CIBICI, Departamento de Bioquímica Clínica, Facultad de Ciencias Químicas, Universidad Nacional de Córdoba, Ciudad Universitaria, Córdoba 5000, Argentina.
Instituto de Fisiología Biología Molecular y Neurociencias (IFIBYNE-CONICET-UBA), Buenos Aires, Argentina; Facultad de Agronomía, Universidad de Buenos Aires, Argentina.
Phytomedicine. 2020 Jan;66:153132. doi: 10.1016/j.phymed.2019.153132. Epub 2019 Nov 4.

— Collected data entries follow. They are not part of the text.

(* ===== verification/Tunnel.v ===== *)
(** * Tunnels: copying bytes both ways between two streams

    The relays of an established connection: [splice], [splice_unix] and
    [splice_tcp_to_unix] of the egress proxy ([src/proxy/server.rs]) and the
    stdio bridge of [devcroft proxy] ([src/ssh/proxy.rs]).  All four have one
    shape, the state machine of this file: a thread copies one way, the main
    thread the other, each shuts the stream it wrote to when its copy ends, and
    the main thread then waits for the other.  A read waits for the source's peer
    and a write for the destination to take it, which neither has to do.  The
    accept loops that start tunnels and the log they share are here too. *)

From S2P Require Import Prelude Paths Protocol State SshConfig Proxy.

Chlorogenic acid (CGA) is a polyphenol widely distributed in plants and plant-derived food with antioxidant and protective activities against cell stress. Caenorhabditis elegans is a model organism particularly useful for understanding the molecular and biochemical mechanisms associated with aging and stress in mammals. In C. elegans, CGA was shown to improve resistance to thermal, while the underlying mechanisms that lead to this effect require further understanding.
The present study was conducted to investigate the underlying molecular mechanisms behind CGA response conferring thermotolerance to C. elegans.

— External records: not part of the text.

(* ===== verification/Netns.v ===== *)
(** * Network namespaces and the probes ([src/fleet/netns.rs], [src/bin/devcroft.rs])

    How a process gets a network namespace of its own with a working loopback,
    and the hidden subcommands in which [doctor] and [up] try out what a host
    allows: each runs in a process of its own, because what it does cannot be
    undone.  The kernel's answers are parameters; what a process asks of it is
    the sequence of its calls. *)

From S2P Require Import Prelude Manifest Policy Capability.

#[local] Set Default Proof Using "Type".

(** ** Calls *)

(** [ifreq]: the 16 bytes of the name and the flags. *)
Record IfReq := { if_name : str; if_flags : Z }.

Inductive KCall :=
| KSetsid
| KUnshare                       (* CLONE_NEWUSER | CLONE_NEWNET *)
| KWriteFile (path text : str)
| KSocket
| KGetFlags (fd : Z) (name : str)
| KSetFlags (fd : Z) (req : IfReq)
| KClose (fd : Z).

#[export] Instance KCall_dec : EqDecision KCall.
Proof. assert (EqDecision IfReq) by solve_decision. solve_decision. Defined.

(** Computations that call the kernel: the calls made, and the result. *)
Definition Sys (A : Type) : Type := list KCall * result str A.

#[export] Instance Sys_ret : MRet Sys := λ A a, ([], Ok a).
#[export] Instance Sys_bind : MBind Sys := λ A B f m,
  match m with
  | (ks, Ok a) => let '(ks', r) := f a in (ks ++ ks', r)
  | (ks, Err e) => (ks, Err e)
  end.

Definition IFF_UP : Z := 1.
Definition IFF_RUNNING : Z := 64.
Definition IF_NAMESIZE : nat := 16.

(** The name of the loopback interface, padded with zero bytes. *)
Definition LO : str := "lo".
Definition lo_name : str := LO ++ replicate (IF_NAMESIZE - length LO) "000"%char.

Section netns.
(** Whether this is Linux; the kernel's answer to a call and, for a socket and a
    flags query, the value; the ids of this process. *)
Context (linux : bool) (kernel : KCall → result str unit) (socket_fd : Z) (flags_of : Z) (uid gid : N).

Definition kcall (k : KCall) : Sys unit := ([k], kernel k).

Definition unsupported {A} (e : str) : Sys A := ([], Err e).

(** The ids are those before the new namespaces are entered. *)
Definition enter_network_namespace : Sys unit :=
  if linux then
    _ ← kcall KUnshare;
    _ ← kcall (KWriteFile "/proc/self/setgroups" "deny");
    _ ← kcall (KWriteFile "/proc/self/uid_map" ("0 " ++ show_N uid ++ " 1"));
    kcall (KWriteFile "/proc/self/gid_map" ("0 " ++ show_N gid ++ " 1"))
  else unsupported "per-agent network namespaces are Linux-only; fleet does not run on this platform".

Definition set_loopback_up_flag (fd : Z) : Sys unit :=
  _ ← kcall (KGetFlags fd lo_name);
  kcall (KSetFlags fd {| if_name := lo_name; if_flags := Z.lor flags_of (Z.lor IFF_UP IFF_RUNNING) |}).

(** The socket is closed whatever became of the flags. *)
Definition bring_loopback_up : Sys unit :=
  if linux then
    _ ← kcall KSocket;
    let '(ks, r) := set_loopback_up_flag socket_fd in (ks ++ [KClose socket_fd], r)
  else unsupported "loopback configuration is Linux-only".

(** What [spawn_keeper]'s child does before it becomes the keeper. *)
Definition keeper_pre_exec (isolate_network : bool) : Sys unit :=
  _ ← kcall KSetsid;
  if isolate_network then _ ← enter_network_namespace; bring_loopback_up else mret tt.

(** ** The namespace probe *)

(** [__netns_probe [--reachable]]: the exit code.  [listens] is whether a
    listener can be bound to a free port of 127.0.0.1 and named, [reply] what a
    client of it reads, if it can connect. *)
Definition netns_probe_main (args : list str) (listens : bool) (reply : option str) : Z :=
  match enter_network_namespace.2 with
  | Err _ => 1
  | Ok _ =>
      if negb (existsb (λ a, bool_decide (a = ("--reachable" : str))) args) then 0
      else match bring_loopback_up.2 with
           | Err _ => 1
           | Ok _ => if negb listens then 1 else if bool_decide (reply = Some ("PONG" : str)) then 0 else 1
           end
  end.

(** [__netns_agent_sim <agent> <port> [--hold]]: the exit code and what it prints. *)
Definition netns_agent_sim_main (args : list str) (binds : N → bool) (reply : option str) : Z * str :=
  match args with
  | agent :: port_arg :: _ =>
      match parse_unsigned U16_MAX port_arg with
      | None => (2, [])
      | Some port =>
          match (_ ← enter_network_namespace; bring_loopback_up).2 with
          | Err _ => (1, [])
          | Ok _ =>
              if negb (binds port) then (1, [])
              else if existsb (λ a, bool_decide (a = ("--hold" : str))) args then (0, ("READY" : str))
              else match reply with
                   | None => (1, [])
                   | Some buf => ((if bool_decide (buf = "served-by-" ++ agent) then 0 else 1), buf)
                   end
          end
      end
  | _ => (2, [])
  end%Z.
End netns.

(** [probe]: whether a child running [__netns_probe] ended with code 0 (no code
    when a signal killed it); an error when it could not be started. *)
Definition probe (child : result str (option Z)) : result str bool := (λ status, bool_decide (status = Some 0%Z)) <$> child.

(** ** The policy probes *)

Section probes.
Context {caps : Type} `{CapBuilder caps}.
Context (home : str) (exists_path is_dir : str → bool) (canonicalize : str → result str str)
        (current_dir : result str str) (apply_auto : caps → result str unit).

(** The plan [__bind_probe] restricts itself to. *)
Definition bind_probe_plan (port : N) : CapabilityPlan :=
  {| plan_allow := []; plan_read := []; plan_deny := []; plan_block := true; plan_ports := [port];
     plan_proxy_port := None; plan_sockets := []; plan_signal_mode := SIGNAL_MODE |}.

Definition bind_probe_main (args : list str) (binds : N → bool) : Z :=
  match head args ≫= parse_unsigned U16_MAX with
  | None => 2
  | Some port =>
      let cwd := match current_dir with Ok d => d | Err _ => ("/" : str) end in
      match to_capability_set home exists_path is_dir canonicalize (bind_probe_plan port) cwd with
      | Err _ => 1
      | Ok c => match apply_auto c with Err _ => 1 | Ok _ => if binds port then 0 else 1 end
      end
  end.

(** [__uds_probe <socket> [--grant]]: can a process restricted to its directory
    reach a socket, with or without a grant for it? *)
Definition uds_probe_main (args : list str) (connects : str → bool) : Z :=
  match args with
  | [] => 2
  | sock :: _ =>
      let grant := existsb (λ a, bool_decide (a = ("--grant" : str))) args in
      match current_dir with
      | Err _ => 2
      | Ok cwd =>
          match
            (c ← cap_apply cap_new (AllowPath cwd ModeReadWrite);
             c ← (if grant then cap_apply c (AllowFile sock ModeReadWrite) else Ok c);
             apply_auto c)
          with
          | Err _ => 2
          | Ok _ => if connects sock then 0 else 1
          end
      end
  end.
End probes.

(** ** Properties *)

Section isolated.
Context (kernel : KCall → result str unit) (socket_fd flags_of : Z) (uid gid : N).

(** Everything that must succeed, in order. *)
Definition SETUP : list KCall :=
  [KSetsid; KUnshare; KWriteFile "/proc/self/setgroups" "deny"; KWriteFile "/proc/self/uid_map" ("0 " ++ show_N uid ++ " 1");
   KWriteFile "/proc/self/gid_map" ("0 " ++ show_N gid ++ " 1"); KSocket; KGetFlags socket_fd lo_name;
   KSetFlags socket_fd {| if_name := lo_name; if_flags := Z.lor flags_of (Z.lor IFF_UP IFF_RUNNING) |}].

(** The calls up to and including the first that fails. *)
Fixpoint attempted (ks : list KCall) : list KCall :=
  match ks with
  | [] => []
  | k :: ks => k :: (match kernel k with Ok _ => attempted ks | Err _ => [] end)
  end.

Fixpoint outcome (ks : list KCall) : result str unit :=
  match ks with
  | [] => Ok tt
  | k :: ks => match kernel k with Ok _ => outcome ks | Err e => Err e end
  end.

Lemma outcome_ok ks : is_ok (outcome ks) = true ↔ Forall (λ k, is_ok (kernel k) = true) ks.
Proof.
  induction ks as [|k ks IH]; cbn; [by split|]. rewrite Forall_cons, <- IH. destruct (kernel k); cbn; naive_solver.
Qed.

Lemma attempted_prefix ks : attempted ks `prefix_of` ks.
Proof. induction ks as [|k ks IH]; cbn; [done|]. apply prefix_cons. destruct (kernel k); [done|apply prefix_nil]. Qed.

(** The keeper's child, before it becomes the keeper: it leads a
    session of its own and then takes the steps of the namespace in the one order
    that works (the mapping of groups after [setgroups] was denied, the loopback
    after the mappings), stops at the first that fails, which is its error, and
    succeeds exactly when all do; the socket it opened for the loopback is
    closed whatever happened after. *)
Theorem keeper_child_isolated :
  keeper_pre_exec true kernel socket_fd flags_of uid gid true =
    (attempted SETUP ++ (if bool_decide (KGetFlags socket_fd lo_name ∈ attempted SETUP) then [KClose socket_fd] else []),
     outcome SETUP) ∧
  attempted SETUP `prefix_of` SETUP ∧
  (is_ok (outcome SETUP) = true ↔ Forall (λ k, is_ok (kernel k) = true) SETUP).
Proof.
  split; [|split; [apply attempted_prefix|apply outcome_ok]].
  unfold keeper_pre_exec, enter_network_namespace, bring_loopback_up, set_loopback_up_flag, SETUP, kcall.
  cbn -[lo_name show_N Z.lor]. repeat match goal with
    | |- context [match kernel ?k with Ok _ => _ | Err _ => _ end] => destruct (kernel k) as [[]|]; cbn -[lo_name show_N Z.lor] end;
    try reflexivity.
  all: rewrite bool_decide_true by (rewrite !elem_of_cons; tauto); reflexivity.
Qed.

(** The flags that are set are the ones read, with the two of an interface that
    is up; the name fills its 16 bytes. *)
Lemma loopback_request :
  length lo_name = IF_NAMESIZE ∧ strip_prefix LO lo_name = Some (replicate 14 "000"%char) ∧
  ∀ i, (0 ≤ i)%Z → Z.testbit (Z.lor flags_of (Z.lor IFF_UP IFF_RUNNING)) i =
    (Z.testbit flags_of i || bool_decide (i = 0%Z) || bool_decide (i = 6%Z)).
Proof.
  split; [done|]. split; [done|]. intros i Hi. rewrite !Z.lor_spec, <- orb_assoc. f_equal.
  change IFF_UP with (2 ^ 0)%Z. change IFF_RUNNING with (2 ^ 6)%Z. rewrite !Z.pow2_bits_eqb by lia. f_equal.
  - case_bool_decide; [apply Z.eqb_eq; lia|apply Z.eqb_neq; lia].
  - case_bool_decide; [apply Z.eqb_eq; lia|apply Z.eqb_neq; lia].
Qed.

(** The steps [up]'s probe tries out. *)
Definition PROBED : list KCall := take 4 (drop 1 SETUP).

(** [up] asks only whether the namespace can be entered: its probe succeeds
    exactly when those four steps do. *)
Lemma probe_asks listens reply :
  netns_probe_main true kernel socket_fd flags_of uid gid [] listens reply = 0%Z ↔ Forall (λ k, is_ok (kernel k) = true) PROBED.
Proof.
  unfold netns_probe_main, enter_network_namespace, kcall, PROBED, SETUP. cbn -[show_N].
  rewrite !Forall_cons, Forall_nil.
  repeat match goal with |- context [match kernel ?k with Ok _ => _ | Err _ => _ end] => destruct (kernel k) as [[]|]; cbn -[show_N] end;
    naive_solver.
Qed.
End isolated.

(** A host on which the namespace can be entered and its loopback not brought
    up: the probe succeeds, so [up] asks for isolation instead of degrading,
    and the keeper it starts fails. *)
Definition no_loopback (k : KCall) : result str unit :=
  match k with KSetFlags _ _ => Err ("Operation not permitted" : str) | _ => Ok tt end.

Lemma probe_misses_loopback :
  probe (Ok (Some (netns_probe_main true no_loopback 3 8 1000 1000 [] true None))) = Ok true ∧
  is_ok (keeper_pre_exec true no_loopback 3 8 1000 1000 true).2 = false.
Proof. by vm_compute. Qed.

(** ** The policy probes *)

(** The calls of a plan that concern the network and signals. *)
Definition network_calls (plan : CapabilityPlan) : list cap_call :=
  network_call plan :: (AllowLocalhostPort <$> plan_ports plan) ++ (AllowUnixSocket <$> plan_sockets plan) ++ [SetSignalIsolated].

Section bind_probe.
Context {caps : Type} `{CapBuilder caps}.
Context (home : str) (exists_path is_dir : str → bool) (canonicalize : str → result str str)
        (current_dir : result str str) (apply_auto : caps → result str unit).

(** [doctor]'s bind probe tells what a manifest's services may
    expect: its exit code is 0 exactly when the backend accepts and applies the
    restrictions the probe asks for and the port can then be bound, and those
    are, call for call, the network restrictions of every manifest that denies
    the network but for that port; it grants no path. *)
Theorem bind_probe_is_manifest os m port (binds : N → bool)
    (Hdeny : net_default (m_network m) = Deny) (Hports : net_ports (m_network m) = [port]) (Hp : (port ≤ U16_MAX)%N) :
  network_calls (bind_probe_plan port) = network_calls (to_capability_plan (compile os m)) ∧
  (bind_probe_main home exists_path is_dir canonicalize current_dir apply_auto [show_N port] binds = 0%Z ↔
     ∃ c, replay cap_new (network_calls (bind_probe_plan port)) = Ok c ∧ is_ok (apply_auto c) = true ∧ binds port = true).
Proof.
  split.
  - unfold network_calls, network_call, to_capability_plan, compile. cbn. rewrite Hdeny, Hports. done.
  - unfold bind_probe_main. cbn [head mbind option_bind]. rewrite parse_show_N by done.
    unfold to_capability_set, bind_probe_plan, network_calls, network_call. cbn.
    unfold call. destruct (cap_apply cap_new BlockNetwork) as [c1|]; cbn; [|naive_solver].
    destruct (cap_apply c1 (AllowLocalhostPort port)) as [c2|]; cbn; [|naive_solver].
    destruct (cap_apply c2 SetSignalIsolated) as [c3|]; cbn; [|naive_solver].
    rewrite bool_decide_true by done. split.
    + destruct (apply_auto c3) eqn:Ea; [|done]. destruct (binds port) eqn:Eb; [|done]. intros _. exists c3. by rewrite Ea.
    + intros (c & [= <-] & Ha & ->). by destruct (apply_auto c3).
Qed.

(** What the socket probe grants. *)
Lemma uds_probe_codes sock args (connects : str → bool) :
  let code := uds_probe_main current_dir apply_auto (sock :: args) connects in
  (code = 0%Z → connects sock = true) ∧ (code = 1%Z → connects sock = false) ∧ (0 ≤ code ≤ 2)%Z.
Proof.
  unfold uds_probe_main. destruct current_dir as [cwd|]; [|done].
  destruct (cap_apply cap_new _) as [c|]; cbn; [|done].
  match goal with |- context [?m ≫= _] => destruct (m ≫= λ c, apply_auto c) end; [|done]. by destruct (connects sock).
Qed.
End bind_probe.

Definition port_manifest : Manifest :=
  let m := sample_manifest (strs ["."]) [] in
  {| m_sandbox := m_sandbox m; m_env := m_env m; m_filesystem := m_filesystem m;
     m_network := {| net_default := Deny; net_allow := []; net_ports := [47823%N] |}; m_ssh := m_ssh m; m_hooks := m_hooks m |}.

Lemma bind_probe_is_manifest_witness :
  network_calls (bind_probe_plan 47823) = network_calls (to_capability_plan (compile Linux port_manifest)).
Proof.
  apply (bind_probe_is_manifest (caps := list cap_call) "/h" (λ _, true) (λ _, true) Ok (Ok ("/p" : str)) (λ _, Ok tt)
    Linux port_manifest 47823 (λ _, true)); [reflexivity|reflexivity|by vm_compute].
Defined.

Signaling pathways that could be involved in the CGA-induced thermotolerance were evaluated in C. elegans strains with loss-of-function mutation. CGA-induced thermotolerance required hypoxia-inducible factor HIF-1 but no insulin pathway. CGA exposition (1.4 µM CGA for 18 h) before thermal stress treatment increased HIF-1 levels and activity. HIF-1 activation could be partly attributed to an increase in radical oxygen species and a decrease in superoxide dismutase activity. In addition, CGA exposition before thermal stress also increased autophagy just as hormetic heat condition (HHC), worms incubated at 36 °C for 1 h. RNAi experiments evidenced that autophagy was increased by CGA via HIF-1, heat-shock transcription factor HSF-1 and heat-shock protein HSP-16 and HSP-70. In contrast, autophagy induced by HHC only required HSF-1 and HSP-70. Moreover, suppression of autophagy induction showed the significance of this process for adapting C. elegans to cope with thermal stress.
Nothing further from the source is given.